(* ===== verification/Sled.v ===== *)
(** The embedded database [sled], as the storage engine and the state
    machine use it: named trees ordered by key bytes, atomic batches,
    cross-tree transactions and an explicit flush.  sled is not part of the
    repository: [Sled] is its interface, [SledLaws] the documented behaviour
    the code relies on, and [MemSled] a concrete database meeting it. *)
From S2P Require Import Prelude Machine.

Inductive SledError : Type := sled_error.

(** [sled::Batch]. *)
Inductive batch_op : Type :=
| BInsert (k v : bytes)
| BRemove (k : bytes).

Definition apply_op (m : gmap bytes bytes) (o : batch_op) : gmap bytes bytes :=
  match o with BInsert k v => <[k:=v]> m | BRemove k => delete k m end.
Definition apply_ops (m : gmap bytes bytes) (ops : list batch_op) : gmap bytes bytes :=
  foldl apply_op m ops.

Abbreviation trees := (gmap string (gmap bytes bytes)) (only parsing).
Definition tree_at (ts : trees) (t : string) : gmap bytes bytes := default ∅ (ts !! t).
Definition apply_tree_op (ts : trees) (o : string * batch_op) : trees :=
  <[o.1 := apply_op (tree_at ts o.1) o.2]> ts.
Definition apply_tree_ops (ts : trees) (ops : list (string * batch_op)) : trees :=
  foldl apply_tree_op ts ops.

Class Sled (D : Type) : Type := {
  sled_open_tree : string → st D SledError unit;
  sled_get : string → bytes → D → result SledError (option bytes);
  sled_last : string → D → result SledError (option (bytes * bytes));
  sled_iter : string → D → list (result SledError (bytes * bytes));
  sled_range : string → bytes → bytes → D → list (result SledError (bytes * bytes));
  sled_insert : string → bytes → bytes → st D SledError unit;
  sled_remove : string → bytes → st D SledError unit;
  sled_clear : string → st D SledError unit;
  sled_apply_batch : string → list batch_op → st D SledError unit;
  sled_transaction : list (string * batch_op) → st D SledError unit;
  sled_flush : st D SledError unit;
}.

(** An ascending listing of the keys of [m] that satisfy [P]. *)
Definition key_le (p q : bytes * bytes) : Prop := bytes_leb p.1 q.1.
#[global] Instance key_le_dec : RelDecision key_le.
Proof. intros p q. unfold key_le. apply _. Defined.
Definition lists (m : gmap bytes bytes) (P : bytes → Prop) (l : list (bytes * bytes)) : Prop :=
  StronglySorted key_le l ∧ NoDup l.*1 ∧ ∀ k v, (k, v) ∈ l ↔ m !! k = Some v ∧ P k.

(** A failed write leaves the old or the new contents behind; what is on disk
    lags behind what reads see and may catch up at any operation; a flush
    that returns makes them equal. *)
Class SledLaws (D : Type) `{Sled D} : Type := {
  sled_trees : D → trees;   (** what reads see *)
  sled_disk : D → trees;    (** what survives a crash *)
  disk_step (d d' : D) : Prop :=
    sled_disk d' = sled_disk d ∨ sled_disk d' = sled_trees d ∨ sled_disk d' = sled_trees d';
  sled_get_law t k d o :
    sled_get t k d = Ok o → o = tree_at (sled_trees d) t !! k;
  sled_last_law t d o :
    sled_last t d = Ok o →
    match o with
    | None => tree_at (sled_trees d) t = ∅
    | Some (k, v) =>
        tree_at (sled_trees d) t !! k = Some v ∧
        ∀ k', is_Some (tree_at (sled_trees d) t !! k') → bytes_leb k' k
    end;
  sled_iter_law t d l :
    sled_iter t d = Ok <$> l → lists (tree_at (sled_trees d) t) (λ _, True) l;
  sled_range_law t lo hi d l :
    sled_range t lo hi d = Ok <$> l →
    lists (tree_at (sled_trees d) t) (λ k, bytes_leb lo k ∧ bytes_leb k hi) l;
  (** Every pair a scan yields is in the tree, also when the scan fails
      later. *)
  sled_range_sound t lo hi d k v :
    Ok (k, v) ∈ sled_range t lo hi d → tree_at (sled_trees d) t !! k = Some v;
  sled_open_tree_law t d :
    wp (sled_open_tree t)
      (λ _ d', sled_trees d' = <[t := tree_at (sled_trees d) t]> (sled_trees d) ∧ disk_step d d')
      (λ _ d', sled_trees d' = sled_trees d ∧ disk_step d d') d;
  sled_insert_law t k v d :
    let ts := apply_tree_op (sled_trees d) (t, BInsert k v) in
    wp (sled_insert t k v) (λ _ d', sled_trees d' = ts ∧ disk_step d d')
      (λ _ d', (sled_trees d' = sled_trees d ∨ sled_trees d' = ts) ∧ disk_step d d') d;
  sled_remove_law t k d :
    let ts := apply_tree_op (sled_trees d) (t, BRemove k) in
    wp (sled_remove t k) (λ _ d', sled_trees d' = ts ∧ disk_step d d')
      (λ _ d', (sled_trees d' = sled_trees d ∨ sled_trees d' = ts) ∧ disk_step d d') d;
  sled_apply_batch_law t ops d :
    let ts := <[t := apply_ops (tree_at (sled_trees d) t) ops]> (sled_trees d) in
    wp (sled_apply_batch t ops) (λ _ d', sled_trees d' = ts ∧ disk_step d d')
      (λ _ d', (sled_trees d' = sled_trees d ∨ sled_trees d' = ts) ∧ disk_step d d') d;
  sled_transaction_law ops d :
    let ts := apply_tree_ops (sled_trees d) ops in
    wp (sled_transaction ops) (λ _ d', sled_trees d' = ts ∧ disk_step d d')
      (λ _ d', (sled_trees d' = sled_trees d ∨ sled_trees d' = ts) ∧ disk_step d d') d;
  sled_clear_law t d :
    wp (sled_clear t)
      (λ _ d', sled_trees d' = <[t := ∅]> (sled_trees d) ∧ disk_step d d')
      (λ _ d', (sled_trees d' = sled_trees d ∨
                ∃ m, m ⊆ tree_at (sled_trees d) t ∧
                     sled_trees d' = <[t := m]> (sled_trees d)) ∧ disk_step d d') d;
  sled_flush_law d :
    wp sled_flush (λ _ d', sled_trees d' = sled_trees d ∧ sled_disk d' = sled_trees d)
      (λ _ d', sled_trees d' = sled_trees d ∧ disk_step d d') d;
}.

(** [sled::open] after a crash: reads see what had reached the disk. *)
Definition sled_reopened {D} `{SledLaws D} (d d' : D) : Prop :=
  sled_trees d' = sled_disk d ∧ sled_disk d' = sled_disk d.

(** ** Trees *)

Lemma tree_at_insert_eq (ts : trees) t m : tree_at (<[t:=m]> ts) t = m.
Proof. unfold tree_at. by rewrite lookup_insert_eq. Qed.
Lemma tree_at_insert_ne (ts : trees) t t' m : t ≠ t' → tree_at (<[t:=m]> ts) t' = tree_at ts t'.
Proof. intros. unfold tree_at. by rewrite lookup_insert_ne. Qed.

Lemma lists_last m l k v :
  lists m (λ _, True) (l ++ [(k, v)]) →
  m !! k = Some v ∧ ∀ k', is_Some (m !! k') → bytes_leb k' k.
Proof.
  intros (Hsort & _ & Hin). split; [apply Hin, elem_of_app; right; by left|].
  intros k' [v' Hk']. assert ((k', v') ∈ l ++ [(k, v)]) as Hel by (by apply Hin).
  apply elem_of_app in Hel as [Hel|Hel].
  - apply list_elem_of_In, in_split in Hel as (l1 & l2 & ->).
    rewrite <-app_assoc in Hsort. cbn in Hsort.
    clear Hin Hk'. induction l1 as [|p l1 IH]; cbn in Hsort; apply StronglySorted_inv in Hsort as [Hs Hf]; auto.
    apply Forall_app in Hf as [_ Hf]. by apply Forall_cons_iff in Hf as [Hf _].
  - apply list_elem_of_singleton in Hel. injection Hel as -> ->.
    destruct (bytes_leb_total k k); done.
Qed.

(** ** A concrete database

    [ms_ok] says whether the disk answers. *)
Module MemSled.
Record db : Type := mkDb { ms_trees : trees; ms_disk : trees; ms_ok : bool }.

Definition empty : db := mkDb ∅ ∅ true.

Definition write (f : trees → trees) : st db SledError unit := λ d,
  if ms_ok d then (Ok tt, mkDb (f (ms_trees d)) (ms_disk d) true) else (Err sled_error, d).
Definition listing (m : gmap bytes bytes) : list (bytes * bytes) :=
  merge_sort key_le (map_to_list m).
Definition in_range (lo hi : bytes) (p : bytes * bytes) : bool :=
  bytes_leb lo p.1 && bytes_leb p.1 hi.

#[global] Instance mem_sled : Sled db := {|
  sled_open_tree t := write (λ ts, <[t := tree_at ts t]> ts);
  sled_get t k d := if ms_ok d then Ok (tree_at (ms_trees d) t !! k) else Err sled_error;
  sled_last t d :=
    if ms_ok d then Ok (list.last (listing (tree_at (ms_trees d) t))) else Err sled_error;
  sled_iter t d :=
    if ms_ok d then Ok <$> listing (tree_at (ms_trees d) t) else [Err sled_error];
  sled_range t lo hi d :=
    if ms_ok d
    then Ok <$> filter (λ p, in_range lo hi p) (listing (tree_at (ms_trees d) t))
    else [Err sled_error];
  sled_insert t k v := write (λ ts, apply_tree_op ts (t, BInsert k v));
  sled_remove t k := write (λ ts, apply_tree_op ts (t, BRemove k));
  sled_clear t := write (λ ts, <[t := ∅]> ts);
  sled_apply_batch t ops := write (λ ts, <[t := apply_ops (tree_at ts t) ops]> ts);
  sled_transaction ops := write (λ ts, apply_tree_ops ts ops);
  sled_flush := λ d,
    if ms_ok d then (Ok tt, mkDb (ms_trees d) (ms_trees d) true) else (Err sled_error, d);
|}.

#[local] Instance key_le_total : Total key_le.
Proof. intros p q. apply bytes_leb_total. Qed.
#[local] Instance key_le_trans : Transitive key_le.
Proof. intros p q r. apply bytes_leb_trans. Qed.

Lemma listing_lists m : lists m (λ _, True) (listing m).
Proof.
  unfold listing. split; [apply StronglySorted_merge_sort; apply _|]. split.
  - rewrite (merge_sort_Permutation key_le). apply NoDup_fst_map_to_list.
  - intros k v. rewrite (merge_sort_Permutation key_le), elem_of_map_to_list. tauto.
Qed.

Lemma StronglySorted_filter {A} (R : relation A) (P : A → Prop) `{∀ x, Decision (P x)} l :
  StronglySorted R l → StronglySorted R (filter P l).
Proof.
  induction 1 as [|x l Hl IH Hx]; [constructor|].
  rewrite filter_cons. destruct (decide (P x)); [|done].
  constructor; [done|]. apply Forall_forall. intros y Hy%list_elem_of_In%list_elem_of_filter.
  destruct Hy as [_ Hy%list_elem_of_In].
  by eapply Forall_forall in Hx.
Qed.

Lemma range_lists m lo hi :
  lists m (λ k, bytes_leb lo k ∧ bytes_leb k hi) (filter (λ p, in_range lo hi p) (listing m)).
Proof.
  destruct (listing_lists m) as (Hs & Hnd & Hin). split; [by apply StronglySorted_filter|].
  split.
  - eapply sublist_NoDup; [done|]. apply fmap_sublist, sublist_filter.
  - intros k v. rewrite list_elem_of_filter, Hin. unfold in_range. cbn.
    rewrite andb_True. tauto.
Qed.

Lemma fmap_Ok_inj {E A} (l1 l2 : list A) : (Ok (E:=E) <$> l1) = Ok <$> l2 → l1 = l2.
Proof.
  revert l2. induction l1 as [|a l1 IH]; intros [|b l2]; try done.
  intros [= -> H]. f_equal. auto.
Qed.

#[global] Program Instance mem_sled_laws : SledLaws db := {|
  sled_trees := ms_trees; sled_disk := ms_disk;
|}.
Next Obligation. intros t k d o. cbn. destruct (ms_ok d); congruence. Qed.
Next Obligation.
  intros t d o. cbn. destruct (ms_ok d); [|done]. intros [= <-].
  pose proof (listing_lists (tree_at (ms_trees d) t)) as Hl.
  destruct (listing _) as [|p l _] using rev_ind.
  - destruct Hl as (_ & _ & Hin). cbn. apply map_empty. intros k.
    apply eq_None_not_Some. intros [v Hv]. assert ((k, v) ∈ []) by (by apply Hin). set_solver.
  - rewrite list.last_snoc. destruct p. by apply lists_last in Hl.
Qed.
Next Obligation.
  intros t d l. cbn. destruct (ms_ok d).
  - intros <-%fmap_Ok_inj. apply listing_lists.
  - by destruct l.
Qed.
Next Obligation.
  intros t lo hi d l. cbn. destruct (ms_ok d).
  - intros <-%fmap_Ok_inj. apply range_lists.
  - by destruct l.
Qed.
Next Obligation.
  intros t lo hi d k v. cbn. destruct (ms_ok d); [|by intros ?%list_elem_of_singleton].
  intros (p & [= <-] & Hp)%list_elem_of_fmap.
  by destruct (proj1 (proj2 (proj2 (range_lists (tree_at (ms_trees d) t) lo hi)) k v) Hp).
Qed.
Next Obligation. intros t d. cbn. unfold wp, write. destruct (ms_ok d); cbn; auto. Qed.
Next Obligation. intros t k v d. cbn. unfold wp, write. destruct (ms_ok d); cbn; auto. Qed.
Next Obligation. intros t k d. cbn. unfold wp, write. destruct (ms_ok d); cbn; auto. Qed.
Next Obligation. intros t ops d. cbn. unfold wp, write. destruct (ms_ok d); cbn; auto. Qed.
Next Obligation. intros ops d. cbn. unfold wp, write. destruct (ms_ok d); cbn; auto. Qed.
Next Obligation. intros t d. cbn. unfold wp, write. destruct (ms_ok d); cbn; auto. Qed.
Next Obligation. intros d. cbn. unfold wp. destruct (ms_ok d); cbn; auto. Qed.

(** A crash and a restart. *)
Definition reopen (d : db) : db := mkDb (ms_disk d) (ms_disk d) true.
Lemma reopen_reopened d : sled_reopened d (reopen d).
Proof. done. Qed.
End MemSled.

REQUIRED WORK - List each line in the listing that contains the string "global".

OUTPUT FOR THIS TASK -
#[global] Instance key_le_dec : RelDecision key_le.
#[global] Instance mem_sled : Sled db := {|
#[global] Program Instance mem_sled_laws : SledLaws db := {|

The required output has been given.